• _Input data_:

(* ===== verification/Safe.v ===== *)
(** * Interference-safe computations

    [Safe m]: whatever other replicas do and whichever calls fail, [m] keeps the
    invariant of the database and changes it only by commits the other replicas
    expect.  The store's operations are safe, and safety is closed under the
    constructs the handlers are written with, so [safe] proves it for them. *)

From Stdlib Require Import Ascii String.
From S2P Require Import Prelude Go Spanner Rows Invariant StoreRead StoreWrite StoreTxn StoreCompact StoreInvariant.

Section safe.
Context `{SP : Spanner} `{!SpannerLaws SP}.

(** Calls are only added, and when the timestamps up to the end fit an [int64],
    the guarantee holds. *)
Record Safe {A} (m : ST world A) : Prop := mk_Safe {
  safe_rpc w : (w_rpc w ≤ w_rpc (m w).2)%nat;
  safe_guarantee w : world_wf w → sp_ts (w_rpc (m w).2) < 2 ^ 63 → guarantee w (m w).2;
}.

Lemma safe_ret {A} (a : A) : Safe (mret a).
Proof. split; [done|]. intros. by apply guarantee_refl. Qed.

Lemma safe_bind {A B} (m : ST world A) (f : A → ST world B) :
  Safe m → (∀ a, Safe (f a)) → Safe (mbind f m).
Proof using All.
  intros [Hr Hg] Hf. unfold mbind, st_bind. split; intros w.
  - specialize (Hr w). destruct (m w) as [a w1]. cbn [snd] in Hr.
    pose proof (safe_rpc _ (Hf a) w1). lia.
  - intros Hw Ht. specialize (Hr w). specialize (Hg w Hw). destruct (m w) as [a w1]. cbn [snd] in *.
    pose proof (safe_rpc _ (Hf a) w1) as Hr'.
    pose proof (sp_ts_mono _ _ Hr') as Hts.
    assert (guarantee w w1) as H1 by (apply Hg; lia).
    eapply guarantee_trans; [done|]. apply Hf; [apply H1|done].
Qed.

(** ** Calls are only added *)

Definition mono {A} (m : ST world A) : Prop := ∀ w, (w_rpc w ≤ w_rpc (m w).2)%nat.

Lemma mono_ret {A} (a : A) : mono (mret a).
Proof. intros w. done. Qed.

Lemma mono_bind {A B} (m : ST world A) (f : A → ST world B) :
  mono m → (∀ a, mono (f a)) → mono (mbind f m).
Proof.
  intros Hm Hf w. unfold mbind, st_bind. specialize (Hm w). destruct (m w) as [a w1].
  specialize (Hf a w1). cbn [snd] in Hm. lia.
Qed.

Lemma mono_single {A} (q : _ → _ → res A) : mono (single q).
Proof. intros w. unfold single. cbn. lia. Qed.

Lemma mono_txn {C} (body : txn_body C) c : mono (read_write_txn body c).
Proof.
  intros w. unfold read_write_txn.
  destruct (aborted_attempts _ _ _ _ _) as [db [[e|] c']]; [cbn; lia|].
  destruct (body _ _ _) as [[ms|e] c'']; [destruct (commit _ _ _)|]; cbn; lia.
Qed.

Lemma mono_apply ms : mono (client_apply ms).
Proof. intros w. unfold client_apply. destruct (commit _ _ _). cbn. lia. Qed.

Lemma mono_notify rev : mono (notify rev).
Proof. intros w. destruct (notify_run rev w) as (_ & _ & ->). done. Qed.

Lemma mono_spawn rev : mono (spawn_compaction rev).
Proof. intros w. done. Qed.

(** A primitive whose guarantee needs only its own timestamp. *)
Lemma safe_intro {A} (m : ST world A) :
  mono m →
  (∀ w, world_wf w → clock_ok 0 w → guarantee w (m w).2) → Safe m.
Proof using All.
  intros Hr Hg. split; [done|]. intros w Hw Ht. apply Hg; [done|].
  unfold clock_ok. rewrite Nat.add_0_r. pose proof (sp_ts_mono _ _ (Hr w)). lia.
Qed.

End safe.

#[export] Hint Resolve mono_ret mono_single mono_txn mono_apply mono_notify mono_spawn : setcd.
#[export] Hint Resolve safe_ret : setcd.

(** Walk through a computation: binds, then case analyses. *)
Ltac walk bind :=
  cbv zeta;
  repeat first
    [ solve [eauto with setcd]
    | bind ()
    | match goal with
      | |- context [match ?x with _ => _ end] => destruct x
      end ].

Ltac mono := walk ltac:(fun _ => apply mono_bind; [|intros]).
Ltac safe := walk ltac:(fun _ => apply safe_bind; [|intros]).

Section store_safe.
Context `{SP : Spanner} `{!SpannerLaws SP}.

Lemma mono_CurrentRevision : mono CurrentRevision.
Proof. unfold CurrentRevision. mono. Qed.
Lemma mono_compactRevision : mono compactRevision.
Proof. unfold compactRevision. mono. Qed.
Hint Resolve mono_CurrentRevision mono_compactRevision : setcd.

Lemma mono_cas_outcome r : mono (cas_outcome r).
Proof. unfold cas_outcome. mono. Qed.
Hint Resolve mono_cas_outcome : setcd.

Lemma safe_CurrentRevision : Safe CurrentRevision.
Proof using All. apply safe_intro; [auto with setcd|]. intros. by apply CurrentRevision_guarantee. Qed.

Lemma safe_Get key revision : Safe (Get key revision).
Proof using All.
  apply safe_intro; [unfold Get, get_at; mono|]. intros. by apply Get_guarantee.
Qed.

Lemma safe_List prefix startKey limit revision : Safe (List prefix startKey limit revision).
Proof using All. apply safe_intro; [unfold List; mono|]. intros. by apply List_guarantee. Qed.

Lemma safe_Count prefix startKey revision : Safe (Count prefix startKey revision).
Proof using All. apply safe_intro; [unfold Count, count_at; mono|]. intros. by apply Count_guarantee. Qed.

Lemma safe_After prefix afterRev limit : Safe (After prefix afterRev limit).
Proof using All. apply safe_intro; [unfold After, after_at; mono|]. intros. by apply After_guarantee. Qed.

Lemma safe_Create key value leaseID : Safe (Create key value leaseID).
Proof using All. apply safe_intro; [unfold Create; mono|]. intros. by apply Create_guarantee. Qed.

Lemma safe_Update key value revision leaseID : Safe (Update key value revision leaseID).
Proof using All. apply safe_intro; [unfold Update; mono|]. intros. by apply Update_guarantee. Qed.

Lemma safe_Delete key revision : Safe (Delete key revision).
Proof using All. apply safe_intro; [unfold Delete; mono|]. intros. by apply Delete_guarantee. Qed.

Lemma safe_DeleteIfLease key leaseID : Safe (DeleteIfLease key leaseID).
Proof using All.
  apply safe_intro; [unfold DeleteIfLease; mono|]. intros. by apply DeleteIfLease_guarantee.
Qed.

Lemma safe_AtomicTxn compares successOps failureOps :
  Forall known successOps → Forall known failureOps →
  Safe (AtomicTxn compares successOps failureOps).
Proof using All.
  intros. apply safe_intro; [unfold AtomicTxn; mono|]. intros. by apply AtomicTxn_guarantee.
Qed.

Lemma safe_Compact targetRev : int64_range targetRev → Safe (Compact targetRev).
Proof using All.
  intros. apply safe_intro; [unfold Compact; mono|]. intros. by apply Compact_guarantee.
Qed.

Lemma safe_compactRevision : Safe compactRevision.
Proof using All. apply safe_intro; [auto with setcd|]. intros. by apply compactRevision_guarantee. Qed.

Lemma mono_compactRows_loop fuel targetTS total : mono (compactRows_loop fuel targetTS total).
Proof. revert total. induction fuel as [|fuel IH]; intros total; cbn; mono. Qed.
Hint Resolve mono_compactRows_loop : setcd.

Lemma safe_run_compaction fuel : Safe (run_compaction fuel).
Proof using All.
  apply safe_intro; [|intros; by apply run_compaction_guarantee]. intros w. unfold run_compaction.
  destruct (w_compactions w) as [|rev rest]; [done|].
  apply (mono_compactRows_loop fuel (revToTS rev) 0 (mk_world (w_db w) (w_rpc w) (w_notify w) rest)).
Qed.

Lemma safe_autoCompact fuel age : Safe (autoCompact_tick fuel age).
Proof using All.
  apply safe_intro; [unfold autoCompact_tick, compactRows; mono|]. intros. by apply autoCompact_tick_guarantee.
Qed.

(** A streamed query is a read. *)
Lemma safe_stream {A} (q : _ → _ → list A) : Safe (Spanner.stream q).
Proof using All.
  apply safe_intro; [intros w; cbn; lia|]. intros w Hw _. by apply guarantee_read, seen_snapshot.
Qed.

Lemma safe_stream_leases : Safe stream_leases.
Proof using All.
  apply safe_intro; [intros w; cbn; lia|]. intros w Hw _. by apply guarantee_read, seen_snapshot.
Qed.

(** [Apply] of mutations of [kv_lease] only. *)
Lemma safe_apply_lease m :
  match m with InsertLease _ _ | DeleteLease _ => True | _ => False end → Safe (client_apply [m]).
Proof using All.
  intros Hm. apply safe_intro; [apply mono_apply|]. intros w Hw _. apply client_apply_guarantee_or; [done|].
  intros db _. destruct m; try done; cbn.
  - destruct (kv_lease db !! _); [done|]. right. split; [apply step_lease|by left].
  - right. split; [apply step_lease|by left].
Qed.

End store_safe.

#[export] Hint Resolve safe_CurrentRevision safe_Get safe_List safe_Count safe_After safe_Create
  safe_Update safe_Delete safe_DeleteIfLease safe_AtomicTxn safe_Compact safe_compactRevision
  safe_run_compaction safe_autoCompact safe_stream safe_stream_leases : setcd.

--

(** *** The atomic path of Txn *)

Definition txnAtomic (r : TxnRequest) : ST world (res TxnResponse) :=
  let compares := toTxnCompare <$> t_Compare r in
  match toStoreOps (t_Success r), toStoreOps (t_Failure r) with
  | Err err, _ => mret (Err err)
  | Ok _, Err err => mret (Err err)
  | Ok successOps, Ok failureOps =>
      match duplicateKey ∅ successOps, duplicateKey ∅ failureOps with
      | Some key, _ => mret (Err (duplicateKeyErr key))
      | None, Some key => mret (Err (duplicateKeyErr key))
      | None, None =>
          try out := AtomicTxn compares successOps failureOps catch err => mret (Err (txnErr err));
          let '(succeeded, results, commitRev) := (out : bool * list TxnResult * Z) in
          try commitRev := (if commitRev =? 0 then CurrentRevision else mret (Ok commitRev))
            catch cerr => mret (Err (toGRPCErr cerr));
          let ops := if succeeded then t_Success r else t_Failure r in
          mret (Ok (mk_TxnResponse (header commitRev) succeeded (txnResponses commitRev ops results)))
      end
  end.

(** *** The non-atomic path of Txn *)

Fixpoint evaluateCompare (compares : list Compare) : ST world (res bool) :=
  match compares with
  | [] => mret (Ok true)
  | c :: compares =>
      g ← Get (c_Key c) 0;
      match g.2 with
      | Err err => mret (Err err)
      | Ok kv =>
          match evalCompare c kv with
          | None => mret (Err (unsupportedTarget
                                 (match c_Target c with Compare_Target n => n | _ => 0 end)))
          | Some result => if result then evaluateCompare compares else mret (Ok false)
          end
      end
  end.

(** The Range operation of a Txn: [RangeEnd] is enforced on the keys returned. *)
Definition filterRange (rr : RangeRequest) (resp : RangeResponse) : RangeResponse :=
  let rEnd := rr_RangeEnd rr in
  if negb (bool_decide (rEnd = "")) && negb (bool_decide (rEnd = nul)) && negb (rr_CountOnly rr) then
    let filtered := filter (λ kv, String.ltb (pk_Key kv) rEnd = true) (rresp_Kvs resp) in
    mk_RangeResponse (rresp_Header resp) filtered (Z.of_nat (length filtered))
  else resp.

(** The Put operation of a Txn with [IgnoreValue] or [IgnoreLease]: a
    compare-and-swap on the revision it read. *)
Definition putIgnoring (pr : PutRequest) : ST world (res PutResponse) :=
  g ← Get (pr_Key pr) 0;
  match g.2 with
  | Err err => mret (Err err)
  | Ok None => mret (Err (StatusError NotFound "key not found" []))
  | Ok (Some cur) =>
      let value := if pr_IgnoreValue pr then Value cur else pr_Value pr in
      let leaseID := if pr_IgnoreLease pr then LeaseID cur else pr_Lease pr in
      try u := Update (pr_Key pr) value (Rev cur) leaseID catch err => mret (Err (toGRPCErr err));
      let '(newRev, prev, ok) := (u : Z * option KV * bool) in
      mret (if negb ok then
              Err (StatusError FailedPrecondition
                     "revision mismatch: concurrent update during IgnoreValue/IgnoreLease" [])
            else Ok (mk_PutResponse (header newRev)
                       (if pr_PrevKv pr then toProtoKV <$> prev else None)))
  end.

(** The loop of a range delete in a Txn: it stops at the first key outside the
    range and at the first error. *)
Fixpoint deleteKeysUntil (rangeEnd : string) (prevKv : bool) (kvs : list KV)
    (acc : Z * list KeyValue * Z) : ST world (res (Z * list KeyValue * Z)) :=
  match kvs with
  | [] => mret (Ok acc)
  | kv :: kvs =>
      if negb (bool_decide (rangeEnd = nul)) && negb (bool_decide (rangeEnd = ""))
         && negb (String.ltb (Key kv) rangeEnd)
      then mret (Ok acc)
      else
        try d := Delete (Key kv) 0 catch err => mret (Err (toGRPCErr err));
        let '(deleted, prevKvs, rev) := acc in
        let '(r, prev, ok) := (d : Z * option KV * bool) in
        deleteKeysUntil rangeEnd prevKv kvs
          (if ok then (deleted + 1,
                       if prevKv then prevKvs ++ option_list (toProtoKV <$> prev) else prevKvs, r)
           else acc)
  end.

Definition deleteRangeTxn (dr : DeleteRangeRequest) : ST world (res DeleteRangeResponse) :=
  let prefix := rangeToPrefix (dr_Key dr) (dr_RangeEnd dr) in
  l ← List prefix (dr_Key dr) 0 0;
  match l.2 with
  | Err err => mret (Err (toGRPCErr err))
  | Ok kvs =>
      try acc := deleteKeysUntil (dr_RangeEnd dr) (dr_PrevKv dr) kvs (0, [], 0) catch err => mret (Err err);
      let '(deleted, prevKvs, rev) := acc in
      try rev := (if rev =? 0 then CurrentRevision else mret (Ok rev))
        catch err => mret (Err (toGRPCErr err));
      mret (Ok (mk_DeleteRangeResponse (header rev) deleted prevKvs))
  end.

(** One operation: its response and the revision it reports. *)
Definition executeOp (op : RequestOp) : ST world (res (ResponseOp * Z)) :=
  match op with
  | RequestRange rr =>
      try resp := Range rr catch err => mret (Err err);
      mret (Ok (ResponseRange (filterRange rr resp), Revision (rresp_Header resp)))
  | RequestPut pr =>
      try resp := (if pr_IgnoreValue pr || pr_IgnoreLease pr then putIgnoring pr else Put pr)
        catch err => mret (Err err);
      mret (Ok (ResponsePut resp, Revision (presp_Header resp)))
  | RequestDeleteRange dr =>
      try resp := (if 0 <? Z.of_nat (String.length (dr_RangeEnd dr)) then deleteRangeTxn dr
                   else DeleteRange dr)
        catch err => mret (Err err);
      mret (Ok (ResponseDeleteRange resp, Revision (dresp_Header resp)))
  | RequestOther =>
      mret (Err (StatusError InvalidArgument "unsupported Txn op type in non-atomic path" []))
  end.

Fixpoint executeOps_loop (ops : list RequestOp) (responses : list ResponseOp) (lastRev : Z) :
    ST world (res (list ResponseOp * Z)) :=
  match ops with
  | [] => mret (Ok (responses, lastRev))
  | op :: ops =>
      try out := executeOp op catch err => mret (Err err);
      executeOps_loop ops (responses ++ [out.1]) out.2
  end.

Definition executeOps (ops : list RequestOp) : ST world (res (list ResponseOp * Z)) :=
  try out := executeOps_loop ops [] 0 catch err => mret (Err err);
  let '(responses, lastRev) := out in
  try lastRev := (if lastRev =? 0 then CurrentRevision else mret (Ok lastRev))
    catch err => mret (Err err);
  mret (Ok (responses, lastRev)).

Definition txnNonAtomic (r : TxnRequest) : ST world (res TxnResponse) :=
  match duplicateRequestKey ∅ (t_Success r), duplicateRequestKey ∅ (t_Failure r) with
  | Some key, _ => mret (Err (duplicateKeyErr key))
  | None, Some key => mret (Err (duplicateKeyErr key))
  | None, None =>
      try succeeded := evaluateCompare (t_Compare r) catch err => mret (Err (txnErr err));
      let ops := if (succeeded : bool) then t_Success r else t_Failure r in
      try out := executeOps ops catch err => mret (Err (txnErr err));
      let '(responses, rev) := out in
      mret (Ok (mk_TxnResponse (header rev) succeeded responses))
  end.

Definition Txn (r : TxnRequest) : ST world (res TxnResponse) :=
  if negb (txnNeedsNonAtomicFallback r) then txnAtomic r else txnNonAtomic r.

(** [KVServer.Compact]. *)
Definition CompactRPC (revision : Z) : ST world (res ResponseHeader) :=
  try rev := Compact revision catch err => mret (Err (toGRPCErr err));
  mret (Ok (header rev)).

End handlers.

==

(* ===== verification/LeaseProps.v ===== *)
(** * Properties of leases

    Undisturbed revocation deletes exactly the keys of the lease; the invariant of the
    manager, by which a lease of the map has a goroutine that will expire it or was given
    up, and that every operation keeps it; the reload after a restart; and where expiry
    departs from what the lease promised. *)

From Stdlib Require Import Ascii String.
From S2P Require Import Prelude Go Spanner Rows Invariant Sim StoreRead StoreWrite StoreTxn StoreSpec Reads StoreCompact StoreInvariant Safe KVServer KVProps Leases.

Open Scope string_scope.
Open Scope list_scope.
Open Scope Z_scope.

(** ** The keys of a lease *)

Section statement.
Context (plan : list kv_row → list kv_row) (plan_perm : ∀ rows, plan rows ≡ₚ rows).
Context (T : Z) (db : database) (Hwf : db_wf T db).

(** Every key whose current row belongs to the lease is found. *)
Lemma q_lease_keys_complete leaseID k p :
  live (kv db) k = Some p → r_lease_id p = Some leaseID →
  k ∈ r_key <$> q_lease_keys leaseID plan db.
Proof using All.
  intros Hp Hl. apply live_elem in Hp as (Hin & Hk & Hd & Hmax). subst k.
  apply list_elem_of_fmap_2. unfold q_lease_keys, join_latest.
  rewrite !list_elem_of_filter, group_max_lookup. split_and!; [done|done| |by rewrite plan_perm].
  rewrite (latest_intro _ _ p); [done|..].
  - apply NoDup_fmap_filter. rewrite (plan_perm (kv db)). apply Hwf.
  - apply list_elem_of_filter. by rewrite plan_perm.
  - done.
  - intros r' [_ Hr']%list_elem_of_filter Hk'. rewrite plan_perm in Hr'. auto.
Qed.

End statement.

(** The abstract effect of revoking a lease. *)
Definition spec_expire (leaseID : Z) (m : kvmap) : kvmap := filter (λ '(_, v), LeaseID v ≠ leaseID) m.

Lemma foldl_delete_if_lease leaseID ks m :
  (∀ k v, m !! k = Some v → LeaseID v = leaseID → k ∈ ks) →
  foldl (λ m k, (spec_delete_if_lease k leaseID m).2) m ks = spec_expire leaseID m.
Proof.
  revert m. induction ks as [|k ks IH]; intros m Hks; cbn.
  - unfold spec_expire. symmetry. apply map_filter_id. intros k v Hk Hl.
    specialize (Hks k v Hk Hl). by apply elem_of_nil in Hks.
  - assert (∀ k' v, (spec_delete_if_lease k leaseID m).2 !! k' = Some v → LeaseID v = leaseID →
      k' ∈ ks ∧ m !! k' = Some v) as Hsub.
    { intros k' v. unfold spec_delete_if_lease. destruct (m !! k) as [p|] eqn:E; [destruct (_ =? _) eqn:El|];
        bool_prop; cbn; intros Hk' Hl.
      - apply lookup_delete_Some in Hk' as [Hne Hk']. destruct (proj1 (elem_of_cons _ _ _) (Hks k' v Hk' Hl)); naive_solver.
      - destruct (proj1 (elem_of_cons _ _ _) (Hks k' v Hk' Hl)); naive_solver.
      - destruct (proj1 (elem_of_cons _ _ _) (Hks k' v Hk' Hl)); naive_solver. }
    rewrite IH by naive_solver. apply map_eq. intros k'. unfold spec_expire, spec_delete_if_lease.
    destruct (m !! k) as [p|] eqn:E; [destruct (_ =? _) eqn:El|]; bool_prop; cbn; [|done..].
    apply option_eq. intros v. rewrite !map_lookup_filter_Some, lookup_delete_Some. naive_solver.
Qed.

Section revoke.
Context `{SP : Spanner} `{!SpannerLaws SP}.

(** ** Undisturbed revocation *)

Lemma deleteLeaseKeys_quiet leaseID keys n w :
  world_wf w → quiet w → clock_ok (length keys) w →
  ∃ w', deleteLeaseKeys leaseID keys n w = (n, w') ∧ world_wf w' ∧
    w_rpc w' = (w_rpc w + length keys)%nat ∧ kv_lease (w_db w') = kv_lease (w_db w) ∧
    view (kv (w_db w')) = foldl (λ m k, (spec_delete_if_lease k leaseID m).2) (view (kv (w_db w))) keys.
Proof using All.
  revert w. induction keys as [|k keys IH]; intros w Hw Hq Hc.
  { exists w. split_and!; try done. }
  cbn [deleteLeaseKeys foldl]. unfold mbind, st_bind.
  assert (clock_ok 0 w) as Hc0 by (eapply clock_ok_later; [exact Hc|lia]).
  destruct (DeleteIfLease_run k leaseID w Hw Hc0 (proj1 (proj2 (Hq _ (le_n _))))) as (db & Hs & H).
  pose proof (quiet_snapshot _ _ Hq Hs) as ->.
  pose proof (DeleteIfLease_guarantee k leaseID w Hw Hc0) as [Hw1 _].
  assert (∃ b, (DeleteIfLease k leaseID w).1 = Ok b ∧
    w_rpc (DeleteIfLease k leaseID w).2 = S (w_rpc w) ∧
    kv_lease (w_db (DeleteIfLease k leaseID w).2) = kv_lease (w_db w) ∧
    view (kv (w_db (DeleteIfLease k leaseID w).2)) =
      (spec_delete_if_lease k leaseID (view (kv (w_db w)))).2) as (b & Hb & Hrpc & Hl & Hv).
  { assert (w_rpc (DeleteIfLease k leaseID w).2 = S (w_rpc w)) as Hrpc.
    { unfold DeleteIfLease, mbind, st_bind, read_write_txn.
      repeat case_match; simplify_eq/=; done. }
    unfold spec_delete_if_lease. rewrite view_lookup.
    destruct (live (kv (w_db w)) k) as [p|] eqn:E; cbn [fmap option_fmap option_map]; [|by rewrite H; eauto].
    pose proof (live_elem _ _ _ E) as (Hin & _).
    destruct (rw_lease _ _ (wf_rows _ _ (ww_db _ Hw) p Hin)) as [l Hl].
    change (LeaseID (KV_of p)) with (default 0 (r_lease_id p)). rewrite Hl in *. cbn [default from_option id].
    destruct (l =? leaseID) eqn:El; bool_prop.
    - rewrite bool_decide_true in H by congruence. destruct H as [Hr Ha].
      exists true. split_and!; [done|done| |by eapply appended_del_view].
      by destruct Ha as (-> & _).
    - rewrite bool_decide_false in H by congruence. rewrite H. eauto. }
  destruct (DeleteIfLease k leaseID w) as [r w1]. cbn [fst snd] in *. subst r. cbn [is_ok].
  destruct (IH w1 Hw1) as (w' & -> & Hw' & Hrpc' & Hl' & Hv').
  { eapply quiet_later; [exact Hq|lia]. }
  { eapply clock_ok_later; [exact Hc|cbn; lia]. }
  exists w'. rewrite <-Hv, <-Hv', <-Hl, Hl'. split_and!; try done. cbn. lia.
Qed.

• _Instructions for the task_:
Among the lines in the material above, some may hold "putIgnoring". State how many do, and add nothing.

• _Response area_:
2